Franzel’s Writing Time wins MLA’s Scaglione Prize
We warmly congratulate Sean Franzel (Missouri), who will be awarded the Modern Language Association of America’s prestigious Aldo and Jeanne Scaglione Prize for Studies in Germanic Languages and Literatures for his book Writing Time: Studies in Serial Literature, 1780–1850, published in 2023 in Cornell’s Signale series. Franzel shares the 2022-2023 prize with Kate Heslop (Berkeley) for Viking Mediologies: A New History of Skaldic Poetics, published by Fordham University Press.
The Scaglione Prize is awarded biennially for “an outstanding scholarly work on the linguistics or literatures of the Germanic languages, including Danish, Dutch, German, Icelandic, Norwegian, Swedish, and Yiddish.” The prize will be presented on 10 January 2025, during the MLA’s annual convention in New Orleans. [See list of prize winners on the MLA website.]

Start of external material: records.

(** * Interrupts: the table, the controller and the handling of an interrupt

    The descriptor table is compared with an abstract table of entries (ring,
    interrupt state, handler, name); the controller with a model of the two
    8259A chips that reads the bytes the kernel writes to their ports. *)

(** ** The abstract table *)
Record entry : Set := mk_entry { e_dpl : Z; e_level : intr_level; e_handler : option intr_handler_func; e_name : string }.
Definition gate_type (l : intr_level) : Z := match l with INTR_ON => 15 | INTR_OFF => 14 end.
Inductive request : Set :=
  | Ext (v : Z) (h : intr_handler_func) (n : string)
  | Int (v dpl : Z) (l : intr_level) (h : intr_handler_func) (n : string).
Definition vector (r : request) : Z := match r with Ext v _ _ => v | Int v _ _ _ _ => v end.
Definition external (v : Z) : bool := (0x20 <=? v) && (v <=? 0x2f).
Definition entry_of (r : request) : entry :=
  match r with Ext _ h n => mk_entry 0 INTR_OFF (Some h) n | Int _ dpl l h n => mk_entry dpl l (Some h) n end.
(** A registration is accepted when the vector is free, on the right side of
    the external range, and the ring exists. *)
Definition accepted (r : request) (t : list entry) : bool :=
  bool_decide (e_handler <$> t !! Z.to_nat (vector r) = Some None) &&
  match r with Ext v _ _ => external v | Int v dpl _ _ _ => negb (external v) && (0 <=? dpl) && (dpl <=? 3) end.
Definition add_request (t : list entry) (r : request) : option (list entry) :=
  if accepted r t then Some (<[Z.to_nat (vector r) := entry_of r]> t) else None.
Fixpoint add_requests (rs : list request) (t : list entry) : option (list entry) :=
  match rs with [] => Some t | r :: rs => t ← add_request t r; add_requests rs t end.
Definition valid (r : request) : Prop := 0 <= vector r < 256.
#[global] Instance valid_dec r : Decision (valid r).
Proof. unfold valid. apply _. Defined.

The selection committee’s citation for Writing Time reads:
"Behind its deceivingly simple title, Writing Time: Studies in Serial Literature, 1780–1850 unfolds a multidimensional panorama of the forces and contexts—material, technological, cultural-political, philosophical—that shaped early-nineteenth-century literary life in German-language lands. Sean Franzel’s study projects beyond serial literature and seriality, plumbing the narrative organization of both historical thinking and the emergent literary canon of the still-imaginary nation. Through sophisticated and accessible exposition and prose, the book draws attention to the ephemeral, to the material circumstances, and to the elusiveness of completion inherent in the ambitious project of collecting, editing, and possessing literature. Franzel retells German literature’s story in its nascent stage, deftly reading canonical texts while reviving influential but often-overlooked works. In so doing, Franzel succeeds in rekindling readers’ fascination with the ongoing flow of fiction and nonfiction in all their various forms and gestures toward how we may invigorate this fascination in our age."